Lesley has been awarded $2 million over the next four years to support Cambridge and Somerville teachers’ professional learning in math and science. The grant is part of a $10 million Biogen Foundation grant being shared by six selected nonprofit organizations.
“This grant uniquely situates Lesley at the district level for conversations about the many ways that we can help to advance teaching and learning in Cambridge and Somerville,” says Assistant Professor Sue Cusack. “We hope to grow this work and generate new opportunities for deep and sustainable school-based and district-level partnerships in Somerville and Cambridge, in math and science, and beyond.”

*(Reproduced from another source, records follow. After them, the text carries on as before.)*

(** * singbox-rules: the rule-list parser of [main.py]

    A shallow embedding of [_strip_comment], [parse_clash_or_plain],
    [build_ruleset_json] and [main], with the properties of the
    classification engine and of the run proved about it.

    Python's [str] is a sequence of Unicode code points: a character is
    a code point in [N], a string a list of them.  Exceptions are
    explicit: every operation that can raise returns a [result]. *)

From Stdlib Require Import List NArith ZArith Bool Lia.
From Stdlib Require Import Sorting.Sorted Sorting.Permutation.
From Stdlib Require Ascii String.
Import ListNotations String.StringSyntax.

Local Open Scope string_scope.
Local Open Scope Z_scope.

(** ** Strings *)

Module Str.

Definition char := N.
Definition str := list char.

(** A literal of the source, as a list of code points. *)
Definition lit (s : String.string) : str :=
  map Ascii.N_of_ascii (String.list_ascii_of_string s).

Definition eqb (a b : str) : bool :=
  if list_eq_dec N.eq_dec a b then true else false.

(** [len(s)] *)
Definition len (s : str) : Z := Z.of_nat (length s).

(** The characters [str.strip()] removes: CPython's
    [_PyUnicode_IsWhitespace]. *)
Definition isspace (c : char) : bool :=
  ((9 <=? c) && (c <=? 13) || (28 <=? c) && (c <=? 32)
   || (c =? 133) || (c =? 160) || (c =? 5760)
   || (8192 <=? c) && (c <=? 8202)
   || (c =? 8232) || (c =? 8233) || (c =? 8239) || (c =? 8287)
   || (c =? 12288))%N.

Fixpoint lstrip (s : str) : str :=
  match s with
  | [] => []
  | c :: t => if isspace c then lstrip t else s
  end.

Definition rstrip (s : str) : str := rev (lstrip (rev s)).

(** [s.strip()] *)
Definition strip (s : str) : str := rstrip (lstrip s).

(** [s.startswith(p)] *)
Fixpoint startswith (s p : str) {struct p} : bool :=
  match p, s with
  | [], _ => true
  | _ :: _, [] => false
  | a :: p', b :: s' => (a =? b)%N && startswith s' p'
  end.

(** Index of the first occurrence of [sub] in [s], if there is one. *)
Fixpoint index_of (sub s : str) : option nat :=
  if startswith s sub then Some O
  else match s with
       | [] => None
       | _ :: t => option_map S (index_of sub t)
       end.

(** [s.find(sub)]: the first index, or -1. *)
Definition find (s sub : str) : Z :=
  match index_of sub s with
  | Some i => Z.of_nat i
  | None => -1
  end.

(** [sub in s] *)
Definition contains (sub s : str) : bool :=
  match index_of sub s with Some _ => true | None => false end.

(** [s[:i]], with Python's reading of a negative bound. *)
Definition slice_to (s : str) (i : Z) : str :=
  if i <? 0 then firstn (Z.to_nat (len s + i)) s
  else firstn (Z.to_nat i) s.

(** [s.split(sep)] for a separator of one character. *)
Fixpoint split (s : str) (sep : char) : list str :=
  match s with
  | [] => [[]]
  | c :: t =>
      if (c =? sep)%N then [] :: split t sep
      else match split t sep with
           | h :: r => (c :: h) :: r
           | [] => [[c]]
           end
  end.

(** The line boundaries of [str.splitlines()], CR LF apart. *)
Definition is_linebreak (c : char) : bool :=
  ((c =? 10) || (c =? 11) || (c =? 12) || (c =? 13)
   || (c =? 28) || (c =? 29) || (c =? 30) || (c =? 133)
   || (c =? 8232) || (c =? 8233))%N.

(** [cur] is the line being read, last character first. *)
Fixpoint splitlines_from (cur s : str) : list str :=
  match s with
  | [] => match cur with [] => [] | _ => [rev cur] end
  | c :: t =>
      if (c =? 13)%N then
        match t with
        | 10%N :: t' => rev cur :: splitlines_from [] t'
        | _ => rev cur :: splitlines_from [] t
        end
      else if is_linebreak c then rev cur :: splitlines_from [] t
      else splitlines_from (c :: cur) t
  end.

(** [s.splitlines()] *)
Definition splitlines (s : str) : list str := splitlines_from [] s.

(** Code-point order, the order of [<] on [str]. *)
Fixpoint compare (a b : str) : comparison :=
  match a, b with
  | [], [] => Eq
  | [], _ :: _ => Lt
  | _ :: _, [] => Gt
  | x :: a', y :: b' =>
      match (x ?= y)%N with
      | Eq => compare a' b'
      | c => c
      end
  end.

Definition leb (a b : str) : bool :=
  match compare a b with Gt => false | _ => true end.

Definition lt (a b : str) : Prop := compare a b = Lt.

Definition le (a b : str) : Prop := leb a b = true.

Definition space : char := 32%N.
Definition comma : char := 44%N.
Definition dot : char := 46%N.
Definition slash : char := 47%N.

End Str.

Import Str.


(** ** Exceptions *)

Inductive exn := IndexError | KeyError | ValueError | ParseError | OtherError.

Inductive result (A : Type) :=
| Ok (a : A)
| Raise (e : exn).

Arguments Ok {A} a.
Arguments Raise {A} e.

Definition bind {A B} (m : result A) (f : A -> result B) : result B :=
  match m with
  | Ok a => f a
  | Raise e => Raise e
  end.

Notation "x <- m ;; k" := (bind m (fun x => k))
  (at level 61, m at next level, right associativity).

(** [try: m / except Exception: h]; every [exn] is an [Exception]. *)
Definition try_except {A} (m : result A) (h : result A) : result A :=
  match m with
  | Ok a => Ok a
  | Raise _ => h
  end.

(** [xs[i]] for [i >= 0]. *)
Definition getitem {A} (xs : list A) (i : nat) : result A :=
  match nth_error xs i with
  | Some x => Ok x
  | None => Raise IndexError
  end.

(** ** The objects [yaml.safe_load] builds *)

#[local] Unset Elimination Schemes.

Inductive pyobj :=
| PyStr (s : str)
| PyInt (z : Z)
| PyList (items : list pyobj)
| PyDict (items : list (pyobj * pyobj))
| PySet (items : list pyobj)
| PyAtom (text : str).
(** [PyAtom]: [None], a bool, a float, bytes, a date; [text] is what
    [str()] gives for it, which does not raise. *)

(** The values [json.dump] is given. *)
Inductive json :=
| JInt (z : Z)
| JStr (s : str)
| JList (items : list json)
| JDict (items : list (str * json)).

#[local] Set Elimination Schemes.

(** [k == key] for a [str] [k]: only an equal [str] is equal to it. *)
Definition key_is (k : str) (key : pyobj) : bool :=
  match key with
  | PyStr s => Str.eqb s k
  | _ => false
  end.

(** [k in d] *)
Definition dict_contains (d : list (pyobj * pyobj)) (k : str) : bool :=
  existsb (fun kv => key_is k (fst kv)) d.

(** [d[k]] *)
Definition dict_getitem (d : list (pyobj * pyobj)) (k : str)
  : result pyobj :=
  match List.find (fun kv => key_is k (fst kv)) d with
  | Some kv => Ok (snd kv)
  | None => Raise KeyError
  end.

(** What the program takes from its libraries and from Unicode's
    tables: the YAML loader, [str()] of a list, dict or set (which
    raises when the text of a member cannot be made), the upper-case
    mapping and the decimal digits outside ASCII. *)
Class Runtime := {
  safe_load : str -> result pyobj;
  container_str : pyobj -> result str;
  upper_other : char -> str;
  decimal_other : char -> bool
}.

(** *** [str()] of an integer *)

Fixpoint digits_of_uint (u : Decimal.uint) : str :=
  match u with
  | Decimal.Nil => []
  | Decimal.D0 u => 48%N :: digits_of_uint u
  | Decimal.D1 u => 49%N :: digits_of_uint u
  | Decimal.D2 u => 50%N :: digits_of_uint u
  | Decimal.D3 u => 51%N :: digits_of_uint u
  | Decimal.D4 u => 52%N :: digits_of_uint u
  | Decimal.D5 u => 53%N :: digits_of_uint u
  | Decimal.D6 u => 54%N :: digits_of_uint u
  | Decimal.D7 u => 55%N :: digits_of_uint u
  | Decimal.D8 u => 56%N :: digits_of_uint u
  | Decimal.D9 u => 57%N :: digits_of_uint u
  end.

(** The decimal digits of the absolute value. *)
Definition int_digits (z : Z) : str :=
  digits_of_uint (N.to_uint (Z.abs_N z)).

(** [sys.get_int_max_str_digits()], as CPython 3.11 sets it. *)
Definition int_max_str_digits : nat := 4300.

(** [str(z)]: [ValueError] for more digits than the limit. *)
Definition int_str (z : Z) : result str :=
  if (int_max_str_digits <? length (int_digits z))%nat
  then Raise ValueError
  else Ok (if z <? 0 then 45%N :: int_digits z else int_digits z).

Section Parser.

Context {rt : Runtime}.

(** [str(x)] *)
Definition py_str (x : pyobj) : result str :=
  match x with
  | PyStr s => Ok s
  | PyInt z => int_str z
  | PyAtom t => Ok t
  | _ => container_str x
  end.

Definition upper_char (c : char) : str :=
  if ((97 <=? c) && (c <=? 122))%N then [(c - 32)%N]
  else if (c <? 128)%N then [c]
  else upper_other c.

(** [s.upper()] *)
Definition upper (s : str) : str := flat_map upper_char s.

(** [\d] of a [str] pattern. *)
Definition is_digit (c : char) : bool :=
  if (c <? 128)%N then ((48 <=? c) && (c <=? 57))%N
  else decimal_other c.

Cusack is director of the Lesley University STEAM (science, technology, engineering, arts and mathematics) Learning Lab, which is designed to research new opportunities for learning through engagement and inquiry-based exploration. Cusack and her colleagues work with students, educators and community partners to foster the “maker” way of learning, both providing off-site trainings and using the University Hall makerspace as a space to play, tinker, design and create.
“We are excited to respond to the needs of educators in Somerville and Cambridge public schools,” says Cusack. “We’ll be providing authentic professional learning opportunities to support middle- and high-school student-and-teacher engagement in related career pathways.”
Lesley’s STEAM Learning Lab team will collaborate closely with our Center for Mathematics Achievement Director Hilary Kreisberg and Program Coordinator Brittany Gonio, and with professors Susan Rauchwerk and Nicole Weber in the Graduate School of Education Science in Education Program and WonderLab.
“We are very grateful and excited to be working with such a thoughtful, nimble, and dynamic team,” Cusack notes. “Without their willingness to partner in this effort, we would have been unable to submit and secure this grant.”
Also gaining support under the Biogen Foundation’s STAR program (Science Teacher support, Access and Resources) are Breakthrough Greater Boston, Citizen Schools, Enroot, uAspire and Young People’s Project.
“We are honored to serve as a catalyst for collaboration among these six community partners to help students and teachers participate in the local STEM ecosystem,” says Biogen Chief Executive Officer Michel Vounatsos. “Biogen is proud to demonstrate our continued commitment to education in our community through this important Biogen Foundation initiative.”